### WHAT YOU HAVE TO DO
Every entry needs to be repeated exactly, with nothing left out.

### TASK DATA
(** C13: handles are never crossed: a handle that named a stream on one PID names
    after a reconfiguration that PID again, nothing, or a stream on a PID that no
    program was streaming on, whose continuity counter starts at zero. *)
Theorem reconfigure_never_crosses (m : Muxer) (c : MuxerConfig) (m' : Muxer) (i w : Z) (k : MuxStreamKind) (s s' : ProgramSlot)
    (st st' : StreamState) :
  mux_wf m -> Forall program_typed (programs c) -> reconfigure m c = (Ok tt, m') ->
  get (slots m) i = Some s -> entry s k w = Some st -> get (slots m') i = Some s' -> entry s' k w = Some st' ->
  state_pid st' = state_pid st \/
  (forall p, p ∈ live_programs (slots m) -> state_pid st' ∉ stream_pids p) /\ cc_of (MuxState.counters m') (state_pid st') = 0.
Proof.
  intros Hm Ht Hr Hg He Hg' He'. destruct (reconfigured_of m c m' Hm Ht Hr) as (plan & Hp & Hd). pose proof (rc_wf _ _ _ _ Hd) as Hm'.
  destruct (wf_entry s' (slot_wf_at m' Hm' i s' Hg') k w st' He') as (prog & spec0 & Hl' & _).
  destruct (wf_entry s (slot_wf_at m Hm i s Hg) k w st He) as (old & old_spec & Hl & Hin & Hst & Hpl).
  destruct (rc_live _ _ _ _ Hd i s' prog Hg' Hl') as (n & pl & Hat & Hsl). destruct (rc_programs _ _ _ _ Hd n pl prog Hat) as (s2 & Hs2).
  assert (s2 = s') as -> by (pose proof (pd_slot _ _ _ _ _ _ Hs2) as H; rewrite Hsl, Hg' in H; by injection H).
  destruct (planned_entry m m' c plan n pl prog s' k w st' Hm' Hat Hs2 He') as (j & spec & x & Hj & Hx & <- & <- & <-).
  destruct (pd_stream _ _ _ _ _ _ Hs2 j spec x Hj Hx) as [_ Hcc]. pose proof Hat as (_ & _ & Hpp).
  destruct (Forall2_lookup_lr _ _ _ _ _ _ (pp_streams _ _ _ _ _ Hpp) Hj Hx) as [Hk Hsv]. rewrite state_of_pid. destruct (survivor x).
  - left. destruct Hsv as [_ Hsv]. destruct (survives_entry m Hm prog _ spec _ Hsv) as (s0 & st0 & Hg0 & He0 & Hp0).
    rewrite Hsl, Hg in Hg0. injection Hg0 as <-. rewrite <- Hk, He in He0. injection He0 as <-. done.
  - right. split; [|done]. intros p (s0 & [i0 Hg0]%elem_get & Hl0)%list_elem_of_omap (spec1 & Heq & Hin1)%list_elem_of_fmap.
    assert (Hlp : live_pids m !! spec_pid spec = Some (i0, p, spec1)) by (apply live_pids_spec; [done|]; eauto 6). congruence.
Qed.

End ReconfigureTheorems.

(** * Table versions *)
Module PsiVersions.
Import Common PesWriter TsCounters MuxTypes PsiWriter PmtRoundtrip MuxState MuxHandles MuxSchedule MuxDescriptors MuxSlots MuxValidate ValidConfig ConfigTheorems
  MuxInv SlotView MuxWf Reconfigure LiveTables ProgramSlots StreamSlots ProgramPlan WholePlan SlotEdits PlaceStreams Drops ApplyProgram ApplyPlan
  Reconfigured ReconfigureTheorems.

#[global] Instance PmtStreamEntry_eq_dec : EqDecision PmtStreamEntry.
Proof. solve_decision. Defined.

(** What a PMT says beside its program number and version. *)
Definition pmt_content (prog : MuxerProgramConfig) (s : ProgramSlot) : Z * list Z * list PmtStreamEntry :=
  (MuxState.pcr_pid s, concat (program_descriptors prog), zip_with pmt_entry (streams prog) (pmt_descriptor_cache s)).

### WRITTEN SOLUTION
(** C13: handles are never crossed: a handle that named a stream on one PID names
    after a reconfiguration that PID again, nothing, or a stream on a PID that no
    program was streaming on, whose continuity counter starts at zero. *)
Theorem reconfigure_never_crosses (m : Muxer) (c : MuxerConfig) (m' : Muxer) (i w : Z) (k : MuxStreamKind) (s s' : ProgramSlot)
    (st st' : StreamState) :
  mux_wf m -> Forall program_typed (programs c) -> reconfigure m c = (Ok tt, m') ->
  get (slots m) i = Some s -> entry s k w = Some st -> get (slots m') i = Some s' -> entry s' k w = Some st' ->
  state_pid st' = state_pid st \/
  (forall p, p ∈ live_programs (slots m) -> state_pid st' ∉ stream_pids p) /\ cc_of (MuxState.counters m') (state_pid st') = 0.
Proof.
  intros Hm Ht Hr Hg He Hg' He'. destruct (reconfigured_of m c m' Hm Ht Hr) as (plan & Hp & Hd). pose proof (rc_wf _ _ _ _ Hd) as Hm'.
  destruct (wf_entry s' (slot_wf_at m' Hm' i s' Hg') k w st' He') as (prog & spec0 & Hl' & _).
  destruct (wf_entry s (slot_wf_at m Hm i s Hg) k w st He) as (old & old_spec & Hl & Hin & Hst & Hpl).
  destruct (rc_live _ _ _ _ Hd i s' prog Hg' Hl') as (n & pl & Hat & Hsl). destruct (rc_programs _ _ _ _ Hd n pl prog Hat) as (s2 & Hs2).
  assert (s2 = s') as -> by (pose proof (pd_slot _ _ _ _ _ _ Hs2) as H; rewrite Hsl, Hg' in H; by injection H).
  destruct (planned_entry m m' c plan n pl prog s' k w st' Hm' Hat Hs2 He') as (j & spec & x & Hj & Hx & <- & <- & <-).
  destruct (pd_stream _ _ _ _ _ _ Hs2 j spec x Hj Hx) as [_ Hcc]. pose proof Hat as (_ & _ & Hpp).
  destruct (Forall2_lookup_lr _ _ _ _ _ _ (pp_streams _ _ _ _ _ Hpp) Hj Hx) as [Hk Hsv]. rewrite state_of_pid. destruct (survivor x).
  - left. destruct Hsv as [_ Hsv]. destruct (survives_entry m Hm prog _ spec _ Hsv) as (s0 & st0 & Hg0 & He0 & Hp0).
    rewrite Hsl, Hg in Hg0. injection Hg0 as <-. rewrite <- Hk, He in He0. injection He0 as <-. done.
  - right. split; [|done]. intros p (s0 & [i0 Hg0]%elem_get & Hl0)%list_elem_of_omap (spec1 & Heq & Hin1)%list_elem_of_fmap.
    assert (Hlp : live_pids m !! spec_pid spec = Some (i0, p, spec1)) by (apply live_pids_spec; [done|]; eauto 6). congruence.
Qed.

End ReconfigureTheorems.

(** * Table versions *)
Module PsiVersions.
Import Common PesWriter TsCounters MuxTypes PsiWriter PmtRoundtrip MuxState MuxHandles MuxSchedule MuxDescriptors MuxSlots MuxValidate ValidConfig ConfigTheorems
  MuxInv SlotView MuxWf Reconfigure LiveTables ProgramSlots StreamSlots ProgramPlan WholePlan SlotEdits PlaceStreams Drops ApplyProgram ApplyPlan
  Reconfigured ReconfigureTheorems.

#[global] Instance PmtStreamEntry_eq_dec : EqDecision PmtStreamEntry.
Proof. solve_decision. Defined.

(** What a PMT says beside its program number and version. *)
Definition pmt_content (prog : MuxerProgramConfig) (s : ProgramSlot) : Z * list Z * list PmtStreamEntry :=
  (MuxState.pcr_pid s, concat (program_descriptors prog), zip_with pmt_entry (streams prog) (pmt_descriptor_cache s)).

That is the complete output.